You can pass strings and wildcards to all parameters that take inventory objects, datastores, OSCustomizationSpec objects, and VIServer objects as arguments. PowerCLI then transforms the strings into PowerShell objects. This approach is called Object-by-Name (OBN) selection.
Using OBN
For example, if you pass Start-VM -VM "myVM"
, PowerCLI trasforms the string parameter, "myVM", into a PowerShell object. This is how OBN works.

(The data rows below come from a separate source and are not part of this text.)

(** * Shallow embedding of [source/model/llama2.cpp]

    The file models the LLama2 model loader and runtime of the inference
    engine: the memory-mapped weight file ([LLamaRawModelData]), the model
    object ([LLama2Model]) with its buffer registry, and the embedding-only
    forward pass.

    Conventions.
    - Machine integers are [Z] with the wrap-around written out
      ([size_t] is 64 bits, [int] and [int32_t] are 32 bits, LP64).
    - Pointers are byte addresses in [Z]; [nullptr] is 0 and [MAP_FAILED]
      is [(void * ) -1].
    - Memory is a finite map from the byte address of a 4-byte cell to the
      32-bit word stored there; tensors that share a buffer alias through
      the address they hold.
    - Operating-system resources (stdio streams, descriptors, mappings)
      are observed through the trace of calls that acquire or release
      them. *)

From stdpp Require Import base decidable option list gmap strings pretty.
From Stdlib Require Import ZArith Lia.

Open Scope Z_scope.

(** ** Machine arithmetic *)

Module Machine.

Definition size_t_modulus : Z := 2 ^ 64.
Definition to_size_t (z : Z) : Z := z mod size_t_modulus.

Definition int32_modulus : Z := 2 ^ 32.
Definition to_int32 (z : Z) : Z :=
  (z + 2 ^ 31) mod int32_modulus - 2 ^ 31.

(** [std::abs] on [int]; the value at [INT_MIN] is what the two's
    complement negation yields. *)
Definition abs32 (z : Z) : Z := to_int32 (Z.abs z).

Definition sizeof_float : Z := 4.

Definition nullptr : Z := 0.
Definition MAP_FAILED : Z := size_t_modulus - 1.

(** [p + n] for [p : float*]: [n] elements of 4 bytes. *)
Definition float_ptr_add (p n : Z) : Z := to_size_t (p + sizeof_float * n).

End Machine.
Import Machine.

(** ** Operating-system resources *)

Inductive OsEvent : Type :=
| EvFopen (path : string)
| EvFclose
| EvOpen (fd : Z)
| EvClose (fd : Z)
| EvMmap (addr len : Z)
| EvMunmap (addr len : Z).

#[global] Instance OsEvent_eq_dec : EqDecision OsEvent.
Proof. solve_decision. Defined.

Definition is_munmap (e : OsEvent) : bool :=
  match e with EvMunmap _ _ => true | _ => false end.
Definition is_close (e : OsEvent) : bool :=
  match e with EvClose _ => true | _ => false end.
Definition is_mmap (e : OsEvent) : bool :=
  match e with EvMmap _ _ => true | _ => false end.
Definition is_open (e : OsEvent) : bool :=
  match e with EvOpen _ => true | _ => false end.
Definition is_fopen (e : OsEvent) : bool :=
  match e with EvFopen _ => true | _ => false end.
Definition is_fclose (e : OsEvent) : bool :=
  match e with EvFclose => true | _ => false end.

Definition count_events (p : OsEvent -> bool) (t : list OsEvent) : Z :=
  Z.of_nat (length (List.filter p t)).

(** Streams opened by [fopen] and not yet given back to [fclose]. *)
Definition open_streams (t : list OsEvent) : Z :=
  count_events is_fopen t - count_events is_fclose t.
(** Descriptors returned by [open] and not yet closed. *)
Definition open_descriptors (t : list OsEvent) : Z :=
  count_events is_open t - count_events is_close t.
(** Regions mapped and not yet unmapped. *)
Definition live_mappings (t : list OsEvent) : Z :=
  count_events is_mmap t - count_events is_munmap t.

(** ** [LLamaRawModelData] *)

(** The struct is declared in [model/llama2.h]; the fields are the ones the
    source reads and writes, [file_size] a [size_t]. *)
Record LLamaRawModelData : Type := mkRaw {
  fd : Z;
  file_size : Z;
  data : Z;
  weight_data : Z
}.

#[global] Instance LLamaRawModelData_eq_dec : EqDecision LLamaRawModelData.
Proof. solve_decision. Defined.

(** [std::make_unique<LLamaRawModelData>()]: the teardown tests [fd]
    against -1 and [data] against [nullptr], the values of an object that
    holds nothing. *)
Definition new_LLamaRawModelData : LLamaRawModelData :=
  {| fd := -1; file_size := 0; data := nullptr; weight_data := nullptr |}.

Definition set_fd (v : Z) (r : LLamaRawModelData) : LLamaRawModelData :=
  {| fd := v; file_size := file_size r; data := data r;
     weight_data := weight_data r |}.
Definition set_file_size (v : Z) (r : LLamaRawModelData) : LLamaRawModelData :=
  {| fd := fd r; file_size := v; data := data r;
     weight_data := weight_data r |}.
Definition set_data (v : Z) (r : LLamaRawModelData) : LLamaRawModelData :=
  {| fd := fd r; file_size := file_size r; data := v;
     weight_data := weight_data r |}.
Definition set_weight_data (v : Z) (r : LLamaRawModelData) : LLamaRawModelData :=
  {| fd := fd r; file_size := file_size r; data := data r;
     weight_data := v |}.

(** [LLamaRawModelData::~LLamaRawModelData]: the object after the body has
    run, and the calls it made. *)
Definition destroy_LLamaRawModelData (r : LLamaRawModelData)
  : LLamaRawModelData * list OsEvent :=
  let '(r1, t1) :=
    if decide (data r ≠ nullptr ∧ data r ≠ MAP_FAILED)
    then (set_data nullptr r, [EvMunmap (data r) (file_size r)])
    else (r, []) in
  let '(r2, t2) :=
    if decide (fd r1 ≠ -1)
    then (set_fd (-1) r1, [EvClose (fd r1)])
    else (r1, []) in
  (r2, t1 ++ t2).

(** [LLamaRawModelData::weight] *)
Definition weight (r : LLamaRawModelData) (offset : Z) : Z :=
  float_ptr_add (weight_data r) offset.

(** [LLamaRawModelData::is_weight_valid]: [peek * sizeof(float)] is a
    [size_t] product. *)
Definition is_weight_valid (r : LLamaRawModelData) (peek : Z) : bool :=
  if decide (to_size_t (peek * sizeof_float) < file_size r)
  then true
  else false.

(** The bound the format asks for: the whole element lies in the file. *)
Definition element_in_file (r : LLamaRawModelData) (offset : Z) : Prop :=
  (offset + 1) * sizeof_float <= file_size r.

#[global] Instance element_in_file_dec r offset : Decision (element_in_file r offset).
Proof. unfold element_in_file. apply _. Defined.

(** ** Status values *)

(** Modelled from the spec: [base::Status] and the [base::error]
    constructors are declared in [base/base.h]; a status carries a kind
    and a human-readable message, and converts to [true] exactly when the
    kind is success. *)
Inductive StatusCode : Type :=
| kSuccess
| kPathNotValid
| kModelParseError
| kInternalError
| kKeyHasExits.

#[global] Instance StatusCode_eq_dec : EqDecision StatusCode.
Proof. solve_decision. Defined.

Record Status : Type := mkStatus {
  code : StatusCode;
  err_msg : string
}.

#[global] Instance Status_eq_dec : EqDecision Status.
Proof. solve_decision. Defined.

Definition status_ok (s : Status) : bool := bool_decide (code s = kSuccess).
Definition get_err_msg (s : Status) : string := err_msg s.
Definition set_err_msg (msg : string) (s : Status) : Status :=
  {| code := code s; err_msg := msg |}.

Module error.
Definition Success : Status := mkStatus kSuccess EmptyString.
Definition PathNotValid (msg : string) : Status := mkStatus kPathNotValid msg.
Definition ModelParseError (msg : string) : Status := mkStatus kModelParseError msg.
Definition InternalError (msg : string) : Status := mkStatus kInternalError msg.
Definition KeyHasExits (msg : string) : Status := mkStatus kKeyHasExits msg.
End error.

(** ** Devices, buffers and tensors *)

Inductive DeviceType : Type := kDeviceCPU | kDeviceCUDA.

#[global] Instance DeviceType_eq_dec : EqDecision DeviceType.
Proof. solve_decision. Defined.

Inductive DataType : Type := kDataTypeInt32 | kDataTypeFp32.

#[global] Instance DataType_eq_dec : EqDecision DataType.
Proof. solve_decision. Defined.

(** Both element types of the source are 4 bytes wide. *)
Definition DataTypeSize (dt : DataType) : Z :=
  match dt with kDataTypeInt32 => 4 | kDataTypeFp32 => 4 end.

(** Modelled from the spec: [base::Buffer] ([base/buffer.h]) is a
    contiguous byte range on a device: byte length, device kind, raw
    memory handle and the ownership flag. *)
Record Buffer : Type := mkBuffer {
  byte_size : Z;
  buf_ptr : Z;
  use_external : bool;
  buf_device : DeviceType
}.

#[global] Instance Buffer_eq_dec : EqDecision Buffer.
Proof. solve_decision. Defined.

(** Modelled from the spec: [tensor::Tensor] ([tensor/tensor.h]) is a typed,
    shaped view over at most one buffer; it may exist unallocated, and a
    copy of a tensor shares the buffer of the original. *)
Record Tensor : Type := mkTensor {
  data_type : DataType;
  dims : list Z;
  buffer : option Buffer
}.

#[global] Instance Tensor_eq_dec : EqDecision Tensor.
Proof. solve_decision. Defined.

(** Modelled from the spec: the constructors [Tensor(data_type, dim0)] and
    [Tensor(data_type, dim0, dim1)] give an unallocated tensor, shape and
    element type known, no memory bound yet. *)
Definition Tensor1 (dt : DataType) (dim0 : Z) : Tensor :=
  {| data_type := dt; dims := [dim0]; buffer := None |}.
Definition Tensor2 (dt : DataType) (dim0 dim1 : Z) : Tensor :=
  {| data_type := dt; dims := [dim0; dim1]; buffer := None |}.

Definition Tensor_size (t : Tensor) : Z := foldr Z.mul 1 (dims t).
Definition Tensor_byte_size (t : Tensor) : Z :=
  Tensor_size t * DataTypeSize (data_type t).

(** Modelled from the spec: [Tensor::ptr<T>()] is the address of the bound
    memory; with no buffer bound there is none, and [forward] tests the
    result against [nullptr]. *)
Definition Tensor_ptr (t : Tensor) : Z :=
  match buffer t with
  | Some b => buf_ptr b
  | None => nullptr
  end.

For more details about OBN, run help about_OBN
.
Using pipelines and variables
Instead of assigning an object name to a cmdlet parameter, you can pass the object through a pipeline or a variable. For example, the following three commands are interchangeable:
Remove-VM -VM "Win 7 SP1"
Get-VM -Name "Win 7 SP1" | Remove-VM
Remove-VM -VM (Get-VM -Name "Win 7 SP1")
An OBN failure
If you provide a non-existing object name, an OBN failure occurs. In such cases, PowerCLI generates a non-terminating error and runs the cmdlet ignoring the invalid name.
This example illustrates the occurrence of an OBN failure.
Set-VM –VM “VM1”, “VM2”, “VM3” –Server $server1, $server2 –MemoryGB 4
If the VM2 virtual machine does not exist on either of the selected servers, PowerCLI generates a non-terminating error and applies the command only on the VM1 and VM3 virtual machines.